_Task_
The answer must consist of each line below that contains the string "notFork".

_Data provided_

%%

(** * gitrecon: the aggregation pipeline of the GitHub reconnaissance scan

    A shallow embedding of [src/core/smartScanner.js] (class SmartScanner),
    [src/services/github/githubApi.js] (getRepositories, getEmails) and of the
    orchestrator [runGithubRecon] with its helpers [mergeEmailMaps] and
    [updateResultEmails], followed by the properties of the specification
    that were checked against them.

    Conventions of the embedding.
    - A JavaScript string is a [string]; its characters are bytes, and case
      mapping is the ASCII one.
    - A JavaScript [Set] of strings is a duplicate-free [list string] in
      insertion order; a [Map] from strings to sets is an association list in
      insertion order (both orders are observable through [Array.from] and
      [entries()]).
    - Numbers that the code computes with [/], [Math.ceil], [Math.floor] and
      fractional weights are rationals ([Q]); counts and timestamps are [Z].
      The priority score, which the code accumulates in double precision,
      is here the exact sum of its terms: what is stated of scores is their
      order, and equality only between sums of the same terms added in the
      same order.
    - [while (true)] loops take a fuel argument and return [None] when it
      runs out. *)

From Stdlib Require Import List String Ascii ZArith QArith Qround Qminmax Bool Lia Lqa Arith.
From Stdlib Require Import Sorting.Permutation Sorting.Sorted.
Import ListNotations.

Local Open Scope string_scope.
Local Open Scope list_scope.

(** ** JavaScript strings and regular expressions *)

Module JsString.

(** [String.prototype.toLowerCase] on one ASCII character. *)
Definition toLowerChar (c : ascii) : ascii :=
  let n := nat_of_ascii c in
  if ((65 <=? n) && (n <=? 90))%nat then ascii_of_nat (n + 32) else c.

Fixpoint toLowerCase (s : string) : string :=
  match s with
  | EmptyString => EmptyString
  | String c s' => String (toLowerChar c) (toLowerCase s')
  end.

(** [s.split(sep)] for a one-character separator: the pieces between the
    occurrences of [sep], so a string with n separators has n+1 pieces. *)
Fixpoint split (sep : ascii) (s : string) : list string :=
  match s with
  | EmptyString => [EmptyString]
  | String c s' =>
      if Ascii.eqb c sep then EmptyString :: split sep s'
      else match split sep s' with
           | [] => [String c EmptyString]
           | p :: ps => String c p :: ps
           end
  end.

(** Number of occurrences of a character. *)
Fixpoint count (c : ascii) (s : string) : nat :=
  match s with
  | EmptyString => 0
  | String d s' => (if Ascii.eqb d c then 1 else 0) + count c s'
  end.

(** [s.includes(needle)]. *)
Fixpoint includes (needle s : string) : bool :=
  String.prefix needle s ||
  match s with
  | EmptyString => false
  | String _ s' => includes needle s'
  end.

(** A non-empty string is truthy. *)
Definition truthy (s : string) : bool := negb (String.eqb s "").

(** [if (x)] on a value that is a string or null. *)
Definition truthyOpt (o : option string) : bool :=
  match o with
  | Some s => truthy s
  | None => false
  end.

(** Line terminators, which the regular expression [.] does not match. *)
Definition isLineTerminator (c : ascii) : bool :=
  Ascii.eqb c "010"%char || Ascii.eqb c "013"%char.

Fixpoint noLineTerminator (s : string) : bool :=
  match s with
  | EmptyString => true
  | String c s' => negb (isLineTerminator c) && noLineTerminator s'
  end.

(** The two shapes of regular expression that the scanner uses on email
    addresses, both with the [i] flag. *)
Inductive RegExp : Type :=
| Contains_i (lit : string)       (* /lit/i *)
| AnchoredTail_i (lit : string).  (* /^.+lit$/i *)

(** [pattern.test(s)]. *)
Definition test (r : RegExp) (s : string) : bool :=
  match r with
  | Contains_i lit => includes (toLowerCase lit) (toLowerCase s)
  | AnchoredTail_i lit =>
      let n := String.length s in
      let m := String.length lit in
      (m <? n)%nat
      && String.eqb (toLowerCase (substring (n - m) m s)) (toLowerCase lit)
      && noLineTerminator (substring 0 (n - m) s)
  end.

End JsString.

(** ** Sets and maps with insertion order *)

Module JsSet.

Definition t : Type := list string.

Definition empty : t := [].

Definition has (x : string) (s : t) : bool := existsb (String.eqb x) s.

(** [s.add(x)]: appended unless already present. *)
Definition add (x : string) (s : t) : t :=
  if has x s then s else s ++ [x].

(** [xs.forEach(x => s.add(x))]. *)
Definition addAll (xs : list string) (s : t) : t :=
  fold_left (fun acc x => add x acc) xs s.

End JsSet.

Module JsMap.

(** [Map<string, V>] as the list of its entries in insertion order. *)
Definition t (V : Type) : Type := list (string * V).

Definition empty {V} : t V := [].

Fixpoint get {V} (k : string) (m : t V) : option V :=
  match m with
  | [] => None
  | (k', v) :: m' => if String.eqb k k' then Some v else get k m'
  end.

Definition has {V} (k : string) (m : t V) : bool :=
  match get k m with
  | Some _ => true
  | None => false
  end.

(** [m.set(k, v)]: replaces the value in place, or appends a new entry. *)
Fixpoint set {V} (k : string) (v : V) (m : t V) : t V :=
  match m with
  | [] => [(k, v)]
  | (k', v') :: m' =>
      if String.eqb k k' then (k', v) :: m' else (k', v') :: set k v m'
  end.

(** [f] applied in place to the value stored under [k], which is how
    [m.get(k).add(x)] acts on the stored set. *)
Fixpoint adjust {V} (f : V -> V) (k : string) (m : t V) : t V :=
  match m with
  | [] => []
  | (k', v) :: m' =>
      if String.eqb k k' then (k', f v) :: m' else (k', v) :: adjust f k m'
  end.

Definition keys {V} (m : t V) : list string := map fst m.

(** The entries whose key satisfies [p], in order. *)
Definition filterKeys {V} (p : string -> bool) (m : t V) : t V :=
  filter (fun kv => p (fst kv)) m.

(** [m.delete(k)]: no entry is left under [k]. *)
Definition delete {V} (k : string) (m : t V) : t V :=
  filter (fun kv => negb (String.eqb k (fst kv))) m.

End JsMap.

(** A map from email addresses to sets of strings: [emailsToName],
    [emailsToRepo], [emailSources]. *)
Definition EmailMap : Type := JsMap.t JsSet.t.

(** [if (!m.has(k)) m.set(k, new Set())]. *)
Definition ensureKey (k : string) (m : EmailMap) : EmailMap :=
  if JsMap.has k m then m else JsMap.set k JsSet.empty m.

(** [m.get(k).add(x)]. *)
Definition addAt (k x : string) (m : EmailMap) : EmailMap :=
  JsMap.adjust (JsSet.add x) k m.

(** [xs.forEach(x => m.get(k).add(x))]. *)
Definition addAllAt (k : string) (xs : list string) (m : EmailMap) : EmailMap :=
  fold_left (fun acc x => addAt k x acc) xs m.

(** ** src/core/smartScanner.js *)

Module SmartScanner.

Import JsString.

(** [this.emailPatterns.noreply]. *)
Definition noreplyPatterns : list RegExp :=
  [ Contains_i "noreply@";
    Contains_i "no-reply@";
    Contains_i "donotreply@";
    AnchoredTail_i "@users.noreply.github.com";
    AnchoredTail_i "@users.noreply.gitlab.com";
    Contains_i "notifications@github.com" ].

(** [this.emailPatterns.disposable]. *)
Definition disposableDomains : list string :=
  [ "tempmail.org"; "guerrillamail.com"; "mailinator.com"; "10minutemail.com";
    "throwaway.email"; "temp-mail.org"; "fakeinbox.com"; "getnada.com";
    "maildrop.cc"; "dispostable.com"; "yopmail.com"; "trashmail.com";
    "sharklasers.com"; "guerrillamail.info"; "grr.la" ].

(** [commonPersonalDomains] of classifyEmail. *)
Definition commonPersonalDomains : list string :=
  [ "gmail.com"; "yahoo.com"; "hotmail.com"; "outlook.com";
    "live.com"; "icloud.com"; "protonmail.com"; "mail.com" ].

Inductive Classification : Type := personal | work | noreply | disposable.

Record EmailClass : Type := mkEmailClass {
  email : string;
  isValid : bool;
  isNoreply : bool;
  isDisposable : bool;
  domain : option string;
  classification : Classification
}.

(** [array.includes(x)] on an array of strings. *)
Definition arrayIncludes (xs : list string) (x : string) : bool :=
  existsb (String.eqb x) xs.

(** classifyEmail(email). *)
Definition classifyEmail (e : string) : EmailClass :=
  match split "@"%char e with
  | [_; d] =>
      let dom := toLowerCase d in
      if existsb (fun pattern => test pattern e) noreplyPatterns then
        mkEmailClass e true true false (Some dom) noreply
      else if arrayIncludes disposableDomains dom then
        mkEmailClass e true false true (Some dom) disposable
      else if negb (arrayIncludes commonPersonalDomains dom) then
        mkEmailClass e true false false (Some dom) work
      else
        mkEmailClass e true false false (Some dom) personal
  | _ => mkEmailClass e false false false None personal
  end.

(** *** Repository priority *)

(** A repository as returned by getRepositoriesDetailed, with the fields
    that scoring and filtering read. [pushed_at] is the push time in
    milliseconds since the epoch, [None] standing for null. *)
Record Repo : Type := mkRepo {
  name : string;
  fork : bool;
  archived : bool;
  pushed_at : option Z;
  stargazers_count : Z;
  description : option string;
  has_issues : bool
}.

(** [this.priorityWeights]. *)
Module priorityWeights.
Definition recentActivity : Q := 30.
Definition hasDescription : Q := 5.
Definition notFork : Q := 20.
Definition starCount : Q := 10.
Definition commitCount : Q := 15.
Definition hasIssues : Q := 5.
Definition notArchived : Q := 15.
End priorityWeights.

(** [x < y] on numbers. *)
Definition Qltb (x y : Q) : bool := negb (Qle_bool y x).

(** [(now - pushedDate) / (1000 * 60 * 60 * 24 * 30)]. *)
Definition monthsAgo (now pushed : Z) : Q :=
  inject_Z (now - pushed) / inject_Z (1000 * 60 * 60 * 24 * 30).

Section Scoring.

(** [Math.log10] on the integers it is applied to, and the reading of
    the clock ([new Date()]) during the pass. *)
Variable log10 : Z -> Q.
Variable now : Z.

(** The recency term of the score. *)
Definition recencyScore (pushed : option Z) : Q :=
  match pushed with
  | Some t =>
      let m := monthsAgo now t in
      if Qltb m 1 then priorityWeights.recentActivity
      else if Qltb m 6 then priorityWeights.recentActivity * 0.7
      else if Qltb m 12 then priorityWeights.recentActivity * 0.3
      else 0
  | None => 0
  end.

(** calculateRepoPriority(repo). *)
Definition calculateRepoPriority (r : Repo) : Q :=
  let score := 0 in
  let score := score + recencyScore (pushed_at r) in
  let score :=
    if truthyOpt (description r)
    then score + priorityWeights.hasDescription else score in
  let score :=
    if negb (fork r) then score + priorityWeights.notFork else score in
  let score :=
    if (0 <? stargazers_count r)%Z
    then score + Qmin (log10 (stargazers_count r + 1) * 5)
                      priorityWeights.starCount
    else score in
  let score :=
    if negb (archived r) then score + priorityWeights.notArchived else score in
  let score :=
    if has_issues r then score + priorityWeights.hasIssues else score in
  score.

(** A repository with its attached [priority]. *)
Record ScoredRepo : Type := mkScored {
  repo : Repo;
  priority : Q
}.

%%

_Output for this exercise_
Definition notFork : Q := 20.
    if negb (fork r) then score + priorityWeights.notFork else score in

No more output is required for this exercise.